Stephen writes "Many of us have spam blockers operating on our mail. But according to this BBC article, when British members of parliament starting having their emails filtered last month, it stopped them talking about genuine political business such as the Sexual Offences Bill, and prevented them receiving some constituents' emails." This problem has bit me on the bum a few times too. About 1 message in every 250 spam is a false hit. Course thats about once a day :(

4 of 392 comments (clear)

  1. Webmail and "spamlets" by germinatoras · · Score: 4, Informative

    A similar problem happens with free Webmail or adversiting-supported e-mail accounts. The small advertisements attached to the bottom (I call them "spamlets") will sometimes trigger mail filters.

    Watch out for this if you're sending a message from e.g. Yahoo! to Hotmail, who both attach spamlets and both filter incomming mail. They also will not send rejection notices to the sender, so you may never know if you message got through.

  2. They didn't even warn the MPs? by sebi · · Score: 3, Informative

    According to the article the system was implemented without prior warning. What they should do is educated the users on how to implement spam filtering on their machines and not stop messages from going through at all.

    In my e-mail client spam is marked in a different color, and by now the success rate seems pretty good, but I still don't trust it enough to auto-delete them. Spam sucks, but false positives not getting through might be worse than boobie mail getting blocked. In this case members of a governing body are affected. They should be working on legislation against spam, instead of having their hands held by the IT department.

  3. similar has happened in US by jdunlevy · · Score: 4, Informative
  4. Re:False Positive by ajs · · Score: 3, Informative

    Not at all, and you're thinking about far too simple a model.

    With SpamAssassin, I deal with spam in 3 ways:

    1. Mail that gets a score of 20 or more is sent to /dev/null. Mail would have to be carefully crafted to achieve a 20 unless it truly is spam. Such effort is not to be rewarded :-) Keep in mind that mail about laws on sexuality or other simple examples cited in this article would never get NEAR a 20.

    2. Mail that triggers both the Bayesian and Razor2 tests is sent to /dev/null. This is a very nice way to identify that a) there's a consensus that this very message is spam and b) my local mail patterns indicate that this is spam.

    3. Anything else with a score of 4 or more is marked in the subject line and I have a virtual mailbox in my mail client that I use to glance at the from addresses. If something looks plausible, I check it out.

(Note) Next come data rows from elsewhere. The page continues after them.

(** The program on a driver of the class [T], whose constructor is [new], is
    the server on that class. *)
Section program.
Context (w : world) (libraries : list Z → string + list (list Z * (list (list Z) → option (list Z) → outcome AnyDriver))).
Context {T : Type} `{Transport T} (ini : M (JtagDriverAxisToJtag T) unit) (mk : JtagDriverAxisToJtag T → AnyDriver).
Context (HC : class ini mk).
#[local] Existing Instance class_main.
Context {L : Type} (new_udp : list (list Z) → list Z → outcome (JtagDriverAxisToJtag T)).
Context (new_loop : option (list Z) → Z → outcome L) (ls : Z → L → outcome unit).
Context (dlopen : list Z → string + list (RegEntry (JtagDriverAxisToJtag T))).

Lemma program_driver statics nm new opts o argv y clients :
  main_options opts main_init = inl o → m_drvnam o = nm → nm ≠ text "udpLoopback" → nm ≠ [] →
  last (filter (λ d, fst d = nm) statics) = Some (nm, λ argv arg, a ← new argv arg; Ret (mk a)) →
  program w statics libraries opts argv y clients =
    @main _ _ _ _ (class_main ini) new_udp new_loop ls dlopen (registered [(nm, new)]) opts argv y clients.
Proof.
  intros Eo En Hu Hne El. unfold program. rewrite start_registered.
  change (default [] (Some (registered statics))) with (registered statics). unfold main. rewrite Eo. unfold main_driver.
  rewrite En, !decide_False by done. unfold has, create. rewrite !find_registered, El by done.
  assert (E1 : last (filter (λ d : list Z * (list (list Z) → option (list Z) → outcome (JtagDriverAxisToJtag T)),
    fst d = nm) [(nm, new)]) = Some (nm, new)) by (cbn [filter list_filter fst]; by rewrite decide_True).
  rewrite E1. cbn [fmap option_fmap option_map mbind outcome_bind fst snd default id].
  destruct (m_help o); [done|]. rewrite !find_registered, El, E1 by done.
  cbn [fmap option_fmap option_map entry_of creator_ needTargetArg_ mbind outcome_bind fst snd].
  destruct (true && _); [done|]. cbn [mbind outcome_bind]. destruct (new argv (m_target o)) as [a|e|u|]; [|done..].
  cbn [mbind outcome_bind]. symmetry. apply (class_launch ini mk HC).
Qed.
End program.

(** *** The order of the registrars *)

Lemma filter_name {A} (l1 l2 : list (list Z * A)) nm : l1 ≡ₚ l2 → NoDup l1.*1 →
  last (filter (λ d, fst d = nm) l1) = last (filter (λ d, fst d = nm) l2).
Proof.
  intros Hp Hn. assert (Hf : filter (λ d, fst d = nm) l1 ≡ₚ filter (λ d, fst d = nm) l2) by by rewrite Hp.
  assert (Hl : ∀ l : list (list Z * A), NoDup l.*1 → (length (filter (λ d, fst d = nm) l) ≤ 1)%nat).
  { intros l. induction l as [|d l IH]; [cbn; lia|]. cbn [fmap list_fmap]. intros [Hd Hl]%NoDup_cons.
    rewrite filter_cons. destruct (decide (fst d = nm)) as [<-|]; [|auto].
    replace (filter (λ d0, fst d0 = fst d) l) with (@nil (list Z * A)); [cbn; lia|].
    symmetry. apply elem_of_nil_inv. intros x [Ex Hx]%list_elem_of_filter. apply Hd. rewrite <-Ex. by apply list_elem_of_fmap_2. }
  specialize (Hl l1 Hn). destruct (filter _ l1) as [|d [|? ?]]; [|  |cbn in Hl; lia].
  - by apply Permutation_nil_l in Hf as ->.
  - by apply Permutation_singleton_l in Hf as ->.
Qed.

Lemma find_last_entry {D} (l l' : list (RegEntry D)) : l' ≠ [] → find (l ++ l') None = last l'.
Proof.
  intros Hne. unfold find. rewrite length_app. destruct l' as [|e l' _] using rev_ind; [done|].
  rewrite length_app, last_snoc, app_assoc. apply list_lookup_middle. cbn [length]. rewrite length_app. lia.
Qed.

Section order.
Context (w : world) (libraries : list Z → string + list (list Z * (list (list Z) → option (list Z) → outcome AnyDriver))).
(** Every library registers a driver. *)
Context (libraries_ok : ∀ file, libraries file ≠ inr []).

Lemma main_driver_order statics1 statics2 o argv new_udp new_loop :
  statics1 ≡ₚ statics2 → NoDup statics1.*1 → m_drvnam o ≠ [] →
  @main_driver AnyDriver (JtagDriverAxisToJtag Peer) new_udp new_loop (load libraries) (registered statics1) o argv =
  main_driver new_udp new_loop (load libraries) (registered statics2) o argv.
Proof.
  intros Hp Hn Hne. unfold main_driver. destruct (decide _); [done|]. unfold has, create.
  rewrite !find_registered by done. rewrite (filter_name _ _ (m_drvnam o) Hp Hn).
  destruct (last _) as [e|] eqn:El; cbn [fmap option_fmap option_map mbind outcome_bind fst snd].
  - destruct (m_help o); [done|]. by rewrite !find_registered, (filter_name _ _ (m_drvnam o) Hp Hn) by done.
  - unfold load. specialize (libraries_ok (m_drvnam o)). destruct (libraries _) as [msg|l]; [done|].
    cbn [mbind outcome_bind fst snd]. destruct (m_help o); [done|]. rewrite !find_last_entry; [done|..];
      rewrite registered_entries; by destruct l.
Qed.

(** C35: the order in which the static registrars run, which the language
    leaves open, does not matter: the program ends the same way and tells
    its clients the same, for every command line that does not ask for the
    driver of the empty name, when the drivers have different names and
    every library registers one. *)
Theorem registration_order statics1 statics2 opts argv y clients :
  statics1 ≡ₚ statics2 → NoDup statics1.*1 → (∀ o, main_options opts main_init = inl o → m_drvnam o ≠ []) →
  program w statics1 libraries opts argv y clients = program w statics2 libraries opts argv y clients.
Proof.
  intros Hp Hn Hd. unfold program. rewrite !start_registered.
  change (default [] (Some (registered ?l))) with (registered l). unfold main.
  destruct (main_options opts main_init) as [o|code]; [|done].
  by rewrite (main_driver_order statics1 statics2) by auto.
Qed.
End order.

(** *** No driver reveals its sniffer *)

Section init.
Context {T : Type} `{Transport T} `{!BlindTransport T}.
Abbreviation Axis := (JtagDriverAxisToJtag T).

(** [init] of the drivers for hardware: the word sizes are compared. *)
Lemma init_compare_same (f : T → Z) msg : let check :=
  init ;; a ← gets id; if negb (getWordSize a =? f (tp a)) then throw (RuntimeErr msg) else mret tt in
  agree (same_axis (T := T) hushed) sniff_fault check check.
Proof.
  apply agree_bind; [apply init_same, hushed_deaf|intros _]. apply axis_get. intros. cbn. repeat agree_step.
Qed.

Lemma reset_same (m : M T unit) : let reset :=
  zoom tp (λ b a, mkAxis (jd a) (wordSize_ a) (memDepth_ a) (txBuf_ a) (hdBuf_ a) (bufSz_ a) (retry_ a)
    (xid_ a) (periodNs_ a) b) m in
  agree (same_axis (T := T) hushed) sniff_fault reset reset.
Proof.
  apply (agree_zoom _ eq); [apply agree_same| |].
  - intros a1 a2 Ha. by destruct (same_axis_cases _ _ _ Ha) as (? & ? & ? & ? & ? & ? & ? & ? & ? & ? & ? & ? & -> & ->).
  - intros a1 a2 t1 t2 Ha ->. destruct (same_axis_cases _ _ _ Ha) as (? & ? & ? & ? & ? & ? & ? & ? & ? & ? & ? & ? & -> & ->).
    by split.
Qed.
End init.

#[local] Instance any_bridge_blind : BlindTransport (JtagDriverZynqAxiDbgBridgeIP BDev).
Proof. intros Q excused HQ. apply bridge_blind. Qed.
#[local] Instance any_fifo_blind : BlindTransport (JtagDriverZynqFifo FDev).
Proof. intros Q excused HQ. by apply fifo_blind. Qed.
#[local] Instance any_tmem_blind : BlindTransport (JtagDriverTmemFifo TDev).
Proof. intros Q excused HQ. by apply tmem_blind. Qed.

Definition same_any (d1 d2 : AnyDriver) : Prop :=
  match d1, d2 with
  | LoopBackDriver a1, LoopBackDriver a2 => same_axis hushed a1 a2
  | UdpDriver a1, UdpDriver a2 => same_axis hushed a1 a2
  | FooDriver a1, FooDriver a2 => same_axis hushed a1 a2
  | BridgeDriver a1, BridgeDriver a2 => same_axis hushed a1 a2
  | FifoDriver a1, FifoDriver a2 => same_axis hushed a1 a2
  | TmemDriver a1, TmemDriver a2 => same_axis hushed a1 a2
  | _, _ => False
  end.

Lemma as_any_same {T A} (mk : JtagDriverAxisToJtag T → AnyDriver) (m : M (JtagDriverAxisToJtag T) A) a1 a2 :
  (∀ a1 a2, same_axis hushed a1 a2 → same_any (mk a1) (mk a2)) →
  agree (same_axis hushed) sniff_fault m m → same_axis hushed a1 a2 →
  alike same_any sniff_fault (as_any mk m a1) (as_any mk m a2).
Proof.
  intros Hmk Hm Ha. specialize (Hm _ _ Ha). unfold alike, as_any in *.
  destruct (m a1) as [o1 b1], (m a2) as [o2 b2]. cbn [fst snd] in *. destruct Hm as [[-> Hb]|?]; [left; auto|by right].
Qed.

Lemma virtual_same {A} (m : ∀ T, Transport T → M (JtagDriverAxisToJtag T) A) :
  (∀ T `{BlindTransport T}, agree (same_axis hushed) sniff_fault (m T _) (m T _)) →
  agree same_any sniff_fault (virtual m) (virtual m).
Proof. intros Hm [] [] Hd; try done; apply as_any_same; try done; apply Hm, _. Qed.

Lemma on_base_same f1 f2 d1 d2 :
  (∀ T (a1 a2 : JtagDriverAxisToJtag T), same_axis hushed a1 a2 → same_axis hushed (set_jd (f1 (jd a1)) a1) (set_jd (f2 (jd a2)) a2)) →
  same_any d1 d2 → same_any (on_base f1 d1) (on_base f2 d2).
Proof. intros Hf Hd. destruct d1, d2; try done; by apply Hf. Qed.

#[export] Program Instance any_unheard : Unheard AnyDriver := { unheard := same_any }.
Next Obligation. intros g1 g2 [] Hg; by apply axis_debug. Qed.
Next Obligation. intros flags d1 d2 Hd. apply on_base_same; [|done]. intros T a1 a2. apply axis_mode. Qed.
Next Obligation.
  intros [] [] Hd; try done; apply as_any_same; try done; try (by apply init_same, hushed_deaf).
  - apply agree_bind; [apply init_same, hushed_deaf|intros _]. apply agree_bind; [|intros ?; apply agree_ret].
    apply agree_gets. intros a1 a2 Ha. by destruct (same_axis_cases _ _ _ Ha) as (? & ? & ? & ? & ? & ? & ? & ? & ? & ? & ? & ? & -> & ->).
  - apply init_compare_same.
  - apply agree_bind; [apply reset_same|intros _; apply init_compare_same].
  - apply agree_bind; [apply reset_same|intros _; apply init_compare_same].
Qed.
Next Obligation.
  split.
  - apply virtual_same. intros. apply query_same, hushed_deaf.
  - intros [] [] Hd; try done; by apply (same_max _ _ axis_unheard).
  - intros p. apply virtual_same. intros. apply setPeriodNs_same.
  - intros bits tms tdi tdo. apply virtual_same. intros. apply sendVectors_same.
Qed.

(** C4: sniffing is invisible: with the option [-s], given anywhere, the
    program ends the same way and tells every client the same as without it,
    for every driver, target and sequence of clients, unless it is broken by
    the sniffer itself (its bit arithmetic, or a read behind the vectors). *)
Theorem sniffing_invisible w statics libraries opts1 opts2 arg argv y clients :
  (∀ o, main_options (opts1 ++ opts2) main_init = inl o → Z.land (m_debug o) 0x100 = 0) →
  let sniffing := program w statics libraries (opts1 ++ (115, arg) :: opts2) argv y clients in
  sniffing = program w statics libraries (opts1 ++ opts2) argv y clients ∨
  ∃ u, fst sniffing = Crashed u ∧ sniff_fault u.
Proof. intros Hg. apply main_sniffing; [exact loop_init_any|exact Hg]. Qed.

(** *** From the command line to the replies *)

Lemma last_registered {A} (l : list (list Z * A)) nm x : NoDup l.*1 → (nm, x) ∈ l →
  last (filter (λ d, fst d = nm) l) = Some (nm, x).
Proof.
  intros Hn (l1 & l2 & ->)%list_elem_of_split.
  rewrite (filter_name _ ((nm, x) :: l1 ++ l2) nm) by (done || by rewrite Permutation_middle).
  assert (Hm : NoDup (nm :: (l1 ++ l2).*1)).
  { change (NoDup ((nm, x) :: l1 ++ l2).*1). by rewrite Permutation_middle. }
  apply NoDup_cons in Hm as [Hm _]. rewrite filter_cons, decide_True by done.
  replace (filter (λ d, fst d = nm) (l1 ++ l2)) with (@nil (list Z * A)); [done|].
  symmetry. apply elem_of_nil_inv. intros y [Ey Hy]%list_elem_of_filter. apply Hm. rewrite <-Ey. by apply list_elem_of_fmap_2.
Qed.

    As of the development version of SpamAssassin that I'm using (about a week old out of CVS), I get a false positive rate of about 1:100-200 messages and during testing over the last couple of months, I copied the messages that would have gone to /dev/null to a mailbox that I scanned carefully. None of the messages that I would have thrown out were non-spam.

    I get a LOT of mail form lists, spammers, friends, random people on the net, machines spewing status, etc. I feel that I'm a reasonably good QAer for this sort of thing, and the new SpamAssassin will rock your world (and the spammers')!